Records provided:
◇ ◇ ◇ ◇
(* ===== verification/Prelude.v ===== *)
(** * MiniKV: a verified model of the key-value server

    MiniKV ([src/]) is an in-memory key-value server in Go: a sharded LRU store
    with TTLs, versions (CAS tokens) and a memory budget, a line-based protocol
    over TCP, a configuration file, and a benchmark with clients for MiniKV,
    Redis and memcached.  This library models it in Rocq, from the pointers of
    the LRU list to the bytes on the connection, and proves it correct against
    an abstract cache.

    ** The parts, and the files that model them

    - [internal/store/lru.go]: [Lru].  The intrusive doubly linked list over a
      heap of cells ([storedItem] with [prev] and [next]); a nil or dangling
      dereference panics.  [pushFront], [remove], [moveToFront], [back].
    - [internal/store/shard.go]: [Shard].  The state is the Go struct: the map,
      the list, [memoryBytes], [ttlCount] and the counters, with [int] and
      [uint64] arithmetic at its width.  One definition per method, in
      [Module Method] where the Go name is common ([set], [get], ...).
    - [ShardSpec]: the abstract cache, a list of entries, most recently used
      first, and what its operations guarantee.  [ShardRefine]: the methods
      implement them (class [ShardContract]).  [ShardProps]: theorems for
      clients of a shard.  [ShardTyping]: the invariant of its pointers and
      numbers.
    - [internal/store/store.go]: [Store] (configuration, FNV-1a routing, the
      public methods, the sweep, sampled statistics), [StoreSpec] (the store as
      one abstract map, proved against [ShardContract] only) and [StoreProps].
    - [internal/protocol/protocol.go]: [Protocol], on [GoStrings] (UTF-8
      decoding, [strings.Fields], lower-casing), [Strconv] ([ParseUint],
      [FormatUint]) and [Bufio] (buffered input and output).
    - [internal/server/server.go]: [Server] (authentication, [execute],
      [TakeStats] for [Stats], both connection loops), [ServerSpec] (the conversation it promises),
      [ServerProps] (executing, ending, the authentication gate) and
      [SessionProps] (whole sessions); [Lifecycle] ([ServeConn] goroutines next
      to [Shutdown] and its helper, as a transition system).
    - [internal/config/config.go]: [Config] ([Load], [setField], [validate],
      [time.ParseDuration] and [strconv.Atoi]).
    - [cmd/minikv/main.go]: [Process] ([loadConfig], [listen], [boot] for the
      start of [main] and [run], [step_process] for [run] with its listener,
      accept loop, signals and shutdown around a [Lifecycle], [sweeper] for
      [cleanupExpired]) with
      [ProcessProps]; [Ops] ([/healthz], [/doctor]) with [OpsProps].
    - [internal/benchmark/clients.go]: [Client] (the three clients, and how
      [runner.go] divides the keys), [ClientProps].
    - [internal/benchmark/runner.go] and [stats.go]: [Benchmark],
      [BenchmarkProps].
    - [cmd/minikv-bench/main.go]: [BenchCli] (selection of services, printing,
      [bench_main]), [BenchCliProps].
    - [Float64]: the few [float64] operations, bit for bit; [Rounding]: what
      they compute, as statements about integers; [Format]: the text of
      numbers ([%.Nf]) and durations.

    This file holds what they share: machine integers, bytes, the monad [M] of
    Go computations (state, panics, loops cut off) with its total-correctness
    rules [wp], the tactics [wp_steps] and [zcase], and list lemmas.

    ** What the theorems show

    - Store: from [New], any sequence of requests and sweeps completes, without
      panic, with the replies and the state of the abstract store
      ([store_refines], [shard_refines], [lru_refines]); running totals are
      exact and the budget holds in every reachable state ([shard_accounting],
      [store_budget]); eviction is exactly least recently used
      ([set_evicts_lru]); no pointer dangles and no number leaves its width
      ([shard_typed]); every branch of every operation, errors included
      ([set_outcome] and the like); a hit returns the last write
      ([get_returns_last_write]); versions are unique and a successful [Cas]
      means that nobody touched the key in between ([versions_unique],
      [cas_no_aba]).
    - Protocol: the parser inverts the encoder on pipelines
      ([parse_pipeline]), accepts only well-formed commands and consumes
      exactly their bytes ([parsed_command_wf]), and always returns
      ([parser_returns]).
    - Server: the bytes of a session are those of the specification for every
      sequence of commands, with or without a token, under any interference by
      other connections, also while statistics are sampled ([full_session]),
      nothing passes the authentication gate ([auth_gate]), and the loop ends on
      every input and connection ([serve_returns]).
    - Lifecycle: in every interleaving the connection cap holds, all resources
      are given back, and [Shutdown] returns only after a moment at which no
      connection was being served ([max_connections], [quiescent_clean],
      [shutdown_waits]).
    - Configuration: round trip and validity of what [Load] accepts.
    - Process: what a started process can rely on ([startup_sound]), when [run]
      returns ([process_exit]), a signal always leads out
      ([signal_leads_out]), a forced shutdown ends under every schedule once no
      goroutine is on its way to registration ([forced_shutdown_drains]), the
      sweeper only sweeps ([sweeper_sound]).
    - Diagnostics: [/doctor] decides exact integer thresholds although it
      computes in floating point ([doctor_verdict]); its uptime reads back as
      the nearest second ([uptime_line]).
    - Clients: the MiniKV client and the server agree end to end
      ([client_session]).
    - Benchmark: the workers' slices partition the keys, a run measures every
      key once ([benchmark_measures_all]) and the summary is right
      ([summary_correct]); the command selects the services named
      ([select_services]), prints what was measured ([bench_report]) and loses
      no digit of a duration ([duration_exact]).
    - Where the code does not do what it means to, a theorem exhibits it:
      [oversized_set_panics], [accepted_shards_panic],
      [accepted_overhead_overflows], [budget_exceeded],
      [shutdown_misses_late_connection], [idle_deadline_overrides_shutdown],
      [timeout_in_value_not_quiet].

    ** Conventions

    - Bytes are [list ascii]; [int] and [uint64] are [Z], wrapped with [int64]
      and [uint64] where the code can overflow.  Instants and durations are [Z]
      nanoseconds, the zero instant is 0 and the run-time's saturation is not
      modelled.  The clock is an argument of the store's methods, and for a
      connection an arbitrary function from the number of reads to instants:
      no theorem assumes that it is monotonic.
    - A method runs under its shard's mutex, so it is one atomic step; every
      interleaving of concurrent calls is a sequence of steps.  The version
      counter is shared by all shards.  A goroutine runs in an [environment]:
      before each of its clock reads, hence before each of its store calls, the
      other goroutines may have made any requests and sweeps, incremented
      counters, and opened or closed connections.  Statistics are no snapshot:
      the counters of the server are loaded one after the other, and each shard
      is read three times (its totals under its mutex, then two atomic
      counters), with such an interruption before every single read
      ([TakeStats], [stats_loop]); the specification says which state each
      number is of ([spec_server_stats], [spec_stats]), and [stats_torn] shows
      statistics that are of no single moment.
    - In [Lifecycle] every atomic operation of [ServeConn] and [Shutdown] is a
      step.  A connection has a number of complete commands already received
      ([pending]): they are still parsed after its deadline has passed or it was
      closed; only new data needs an open connection and a deadline not in the
      past.  [Shutdown] has its helper goroutine ([WaitReturns] is [wg.Wait]
      returning and [close(done)]), and its context may expire, and goroutines
      may reach [wg.Add], between that and its return.  The panic of a
      [WaitGroup] whose counter is raised while [Wait] is returning is not
      modelled.
    - The order in which Go ranges over a map is a parameter (class
      [MapRange]): any permutation of the map's keys.
    - Loops carry fuel: the eviction and expiry loops one turn per cell, the
      connection loop one per unread byte and one more, decimal printing one
      per digit (20 for a [uint64], 310 for a [float64]).  The theorems are
      about runs that are [Done], so the fuel is proved sufficient.
    - Values are copied on the way in and out by the code ([cloneBytes]), so
      they are values here.

    ** Not modelled

    The operating system and the standard library's network, TLS, HTTP, flag
    and logging code: what they answer (which file a path opens to, whether an
    address binds, when a signal or a tick arrives, what [Accept] returns) is an
    input.  So are the clock and the contexts of the benchmark.  The HTTP
    listener of [serveOps] and the pprof handlers are library code; only the
    table of routes and the two handlers of the repository are modelled.
    Exhaustion of memory below the allocation limit is not modelled, nor is the
    text of log lines and of Go errors that only end up in the log.  A session
    is one connection in an arbitrary environment; the joint history of several
    sessions is not constructed from their inputs. *)

From stdpp Require Export base tactics option list gmap strings fin_maps.
From Stdlib Require Export ZArith Lia Ascii.
From Stdlib Require Import Strings.Byte.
◇ ◇ ◇ ◇
Try it:
Look above for the line containing "[MapRange]): any permutation"; reproduce it and every line after it through the end of the material, exactly, and nothing else.

Result of this task:
      [MapRange]): any permutation of the map's keys.
    - Loops carry fuel: the eviction and expiry loops one turn per cell, the
      connection loop one per unread byte and one more, decimal printing one
      per digit (20 for a [uint64], 310 for a [float64]).  The theorems are
      about runs that are [Done], so the fuel is proved sufficient.
    - Values are copied on the way in and out by the code ([cloneBytes]), so
      they are values here.

    ** Not modelled

    The operating system and the standard library's network, TLS, HTTP, flag
    and logging code: what they answer (which file a path opens to, whether an
    address binds, when a signal or a tick arrives, what [Accept] returns) is an
    input.  So are the clock and the contexts of the benchmark.  The HTTP
    listener of [serveOps] and the pprof handlers are library code; only the
    table of routes and the two handlers of the repository are modelled.
    Exhaustion of memory below the allocation limit is not modelled, nor is the
    text of log lines and of Go errors that only end up in the log.  A session
    is one connection in an arbitrary environment; the joint history of several
    sessions is not constructed from their inputs. *)

From stdpp Require Export base tactics option list gmap strings fin_maps.
From Stdlib Require Export ZArith Lia Ascii.
From Stdlib Require Import Strings.Byte.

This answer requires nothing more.